Il appartient aux intervenants de mieux nous éclairer sur ces sujets complexes, en espérant que cette journée débouchera sur des propositions concrètes et réalistes, pour atteindre les Objectifs du Millénaire pour le Développement, notamment dans les secteurs prioritaires de l’eau, de l’éducation, et de la  santé.

            L’Humanité a beaucoup plus besoin de moyens pacifiques dans sa lutte contre la menace grandissante de la pauvreté mondiale que de s’entre-déchirer dans des luttes intestines au seul profit des marchands d’armes et des mercenaires néocoloniaux.

            Le devoir le plus pressant des Nations Unies et de toute la communauté internationale, est d’assurer une démarche solidaire dans ce sens, à l’échelle mondiale et d’oeuvrer pour un monde multiculturel dans lequel chaque peuple pourra gérer comme il l’entend son destin économique, politique et culturel.

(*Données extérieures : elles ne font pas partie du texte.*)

Lemma send_raw_kept f w : wok w -> bytes_ok f -> len f < 2 ^ 31 ->
  wp (softether_send_raw crand malloc_ok zlib_compress zlib_bound f) (fun _ w' => kept w w') w.
Proof.
  intros Hw Hb Hl. eapply wp_mono; [apply calm_wp; [apply calm_send_raw|by eapply (send_raw_wp good)]|].
  cbv beta. intros r w' [[Hw' _] Hc]. done.
Qed.

Lemma send_dhcp_wp xid t ip sid w : wok w -> byte_ok t ->
  wp (send_dhcp xid t ip sid) (fun _ w' => kept w w') w.
Proof.
  intros Hw Ht. unfold send_dhcp. wp_pure. pose proof (wok_fields good w Hw) as (_ & Hm & Hmb & _).
  destruct (build_frame_ok little_endian crand (c_client_mac (w_conn w)) xid t ip sid w Hm Hmb Ht)
    as (hdr & body & w1 & E & -> & (Hh & _) & Hl & Hb & _).
  eapply wp_of_run; [exact E|]. cbv beta iota. wp_step. set (f := eth_frame _ _ _ _).
  assert (Hf : bytes_ok f /\ len f < 2 ^ 31).
  { unfold f, eth_frame, ETH_P_IP, udp_header. unfold DHCP_BODY_CAP in Hl. pose proof (len_nonneg body).
    split; [|unfold udp_header; slia]. rewrite w16_enc. apply bytes_ok_app_2; [apply bytes_ok_replicate; by unfold byte_ok|].
    apply bytes_ok_app_2; [done|]. apply bytes_ok_app_2; [apply bytes_ok_be_enc|done]. }
  eapply wp_mono; [apply send_raw_kept; [exact Hw|apply Hf..]|]. cbv beta. intros r w2 H2. wp_step. exact H2.
Qed.

Lemma gratuitous_wp ip w : wok w ->
  wp (send_gratuitous_arp crand malloc_ok zlib_compress zlib_bound ip) (fun _ w' => kept w w') w.
Proof.
  intros Hw. unfold send_gratuitous_arp. wp_step; [by wp_step|]. wp_pure.
  pose proof (wok_fields good w Hw) as (_ & Hm & Hmb & _).
  eapply wp_mono; [apply send_raw_kept; [exact Hw| |]|].
  - unfold eth_frame, arp_body. rewrite !w32_enc, !w16_enc.
    repeat apply bytes_ok_app_2; try done; try apply bytes_ok_be_enc; apply (bool_decide_unpack _); vm_compute; exact I.
  - unfold eth_frame, arp_body. slia.
  - cbv beta. intros r w1 H1. wp_step. exact H1.
Qed.

(** What the exchange returns: success together with the flag, or neither. *)
Definition exchange_ok (r : Z * option dhcp_result) : Prop :=
  r.1 = 0 /\ (exists res, r.2 = Some res /\ d_success res = true) \/
  r.1 = -1 /\ forall res, r.2 = Some res -> d_success res = false.

Definition wait_fuel w : Z := 65 * Z.of_nat (evs w) + 64 + 50.

Lemma attempts_wp fuel n xid result sid w : wok w -> rudp_on w = false -> 0 <= xid < 2 ^ 32 ->
  d_success result = false -> wait_fuel w < Z.of_nat fuel ->
  wp (attempts fuel n xid result sid) (fun r w' => kept w w' /\ exchange_ok (r.1, Some r.2)) w.
Proof.
  intros Hw Hoff Hx. revert result sid w Hw Hoff. induction n as [|n IH]; intros result sid w Hw Hoff Hs Hf.
  all: assert (Hfail : forall r w', kept w w' -> d_success r = false ->
    wp (mret (-1, r)) (fun r w' => kept w w' /\ exchange_ok (r.1, Some r.2)) w').
  1, 3: intros r w' Hk Hr; wp_step; (split; [done|]); right; (split; [done|]); by intros ? [= <-].
  { cbn [dhcp_attempts]. by apply Hfail. }
  cbn [dhcp_attempts]. wp_pure. assert (Hrefl : kept w w) by done. wp_step; [by apply Hfail|].
  (** A wait and a retry from a state reached from [w]. *)
  assert (Hwait : forall w1 r s, kept w w1 -> d_success r = false ->
    wp (wait_dhcp_response tick crand malloc_ok zlib_uncompress fuel xid r s DHCP_TIMEOUT_MS)
       (fun y w2 => kept w w2 /\ d_success (y_result y) = false) w1).
  { intros w1 r s [H1 [Hle Hru]] Hr. eapply wp_mono; [apply wait_wp; [done|congruence|done|]|].
    - unfold budget, measure, wait_fuel in *. pose proof (wok_count w1 H1).
      change ((Z.max 0 (DHCP_TIMEOUT_MS - 0) + 99) / 100) with 50. lia.
    - intros y w2 (H2 & Hc2 & Hs2). split; [|congruence]. split; [done|]. by transitivity w1. }
  assert (Hretry : forall w1 r s, kept w w1 -> d_success r = false ->
    wp (attempts fuel n xid r s) (fun r w' => kept w w' /\ exchange_ok (r.1, Some r.2)) w1).
  { intros w1 r s [H1 [Hle Hru]] Hr. eapply wp_mono; [apply IH; [done|congruence|done|unfold wait_fuel in *; lia]|].
    intros r' w2 [[H2 Hc2] Hr']. split; [|done]. split; [done|]. by transitivity w1. }
  assert (Hsend : forall w1 t ip s, kept w w1 -> byte_ok t -> wp (send_dhcp xid t ip s) (fun _ w2 => kept w w2) w1).
  { intros w1 t ip s [H1 Hc1] Ht. eapply wp_mono; [by apply send_dhcp_wp|]. cbv beta. intros _ w2 [H2 Hc2].
    split; [done|]. by transitivity w1. }
  wp_step. eapply wp_mono; [by apply Hsend|]. cbv beta. intros sent w1 H1. wp_step; [by apply Hfail|]. wp_step.
  eapply wp_mono; [by apply Hwait|]. cbv beta. intros y w2 [H2 Hs2]. wp_step; [by apply Hfail|].
  wp_step; [by apply Hretry|]. wp_step. eapply wp_mono; [by apply Hsend|]. cbv beta. intros sent2 w3 H3.
  wp_step; [by apply Hfail|]. wp_step. eapply wp_mono; [by apply Hwait|]. cbv beta. intros y2 w4 [H4 Hs4].
  wp_step; [by apply Hfail|]. wp_step; [|wp_step; [by apply Hfail|by apply Hretry]].
  wp_step. destruct H4 as [H4 Hk4]. eapply wp_mono; [by apply gratuitous_wp|]. cbv beta. intros _ w5 [H5 Hk5]. wp_step.
  split; [split; [done|by transitivity w4]|]. left. split; [done|]. by eexists.
Qed.

(** C28: Without the accelerator a DHCP exchange always comes to an end: each of
    its waits is over after at most 64 queued frames, 65 passes for every
    external event to come and 50 idle polls; it reads and writes inside its
    buffers, keeps the connection well formed, and reports success exactly when
    the result carries the success flag, which only an acknowledgement sets. *)
Theorem dhcp_exchange_returns (fuel : nat) (w : cworld U) :
  wok w -> rudp_on w = false -> wait_fuel w < Z.of_nat fuel ->
  exists r w', softether_do_dhcp tick crand malloc_ok zlib_compress zlib_uncompress zlib_bound little_endian fuel w =
    Ok (r, w') /\ wok w' /\ exchange_ok r.
Proof.
  intros Hw Hoff Hf.
  enough (Hwp : wp (softether_do_dhcp tick crand malloc_ok zlib_compress zlib_uncompress zlib_bound little_endian fuel)
    (fun r w' => wok w' /\ exchange_ok r) w) by by apply wp_run in Hwp.
  unfold softether_do_dhcp. wp_pure. wp_step; [wp_step; split; [done|by right]|].
  unfold draw_xid. wp_pure. unfold wp at 1, c_rand. set (w1 := w <| w_rands := _ |>).
  wp_step. unfold wp at 1, c_rand. set (w2 := w1 <| w_rands := _ |>). wp_pure.
  eapply wp_mono; [apply (attempts_wp fuel DHCP_MAX_RETRIES _ result_zero 0 w2); [exact Hw|exact Hoff| |done|exact Hf]|].
  - apply u32_lxor; apply Z.mod_pos_bound; lia.
  - cbv beta. intros r w' [[Hw' _] Hr]. wp_step. done.
Qed.
End wait.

            Nous estimons qu’il est grand temps de s’employer à faire plus largement admettre le principe du développement participatif en faveur des plus démunis, à améliorer la qualité de l’action communautaire, de façon à ce qu’elle contribue davantage non seulement à l’atténuation de la pauvreté dans l’immédiat, mais encore à la croissance économique à long terme.

            En effet, seule la démocratisation des institutions peut assurer une continuité à la construction économique.

            Les pouvoirs publics devraient également mettre sur pied des programmes qui favorisent la décentralisation en permettant notamment aux collectivités locales de concevoir elles-mêmes, à leur niveau, des solutions à leurs problèmes.

            Si la communauté internationale s’en donne les moyens, si et seulement si elle en a la ferme volonté politique, ces défis peuvent être relevés. On peut affirmer avec réalisme qu’il n’existe aucune fatalité du sous-développement ou de la fracture Nord/ Sud.

            La condition nécessaire et suffisante en la matière réside dans une réelle volonté des grands décideurs mondiaux de réexaminer la problématique des pays pauvres dans une dialectique qui mette en jeu les exigences d’un développement autocentré, face aux règles déshumanisantes de la mondialisation.

            Ce qui implique que chaque pays choisisse librement  les dirigeants qui sont en mesure de mettre en œuvre le mode de développement le mieux adapté à leurs propres fins et moyens. Dans cette perspective, la nouvelle donne géopolitique du XXIe siècle nécessite impérativement, la réforme du Conseil de Sécurité de l’ONU, afin d’harmoniser la cohérence des droits et des devoirs des pays membres, au seul service de la démocratie et de la paix.

            Et que conjointement, la Charte des Nations Unies et la Déclaration Universelle des Droits de l’Homme s’imposent à tous, aussi bien dans leur lettre et leur esprit. C’est à cette seule et incontournable condition que les OMD, du moins dans leur présente formulation pourraient constituer un progrès décisif.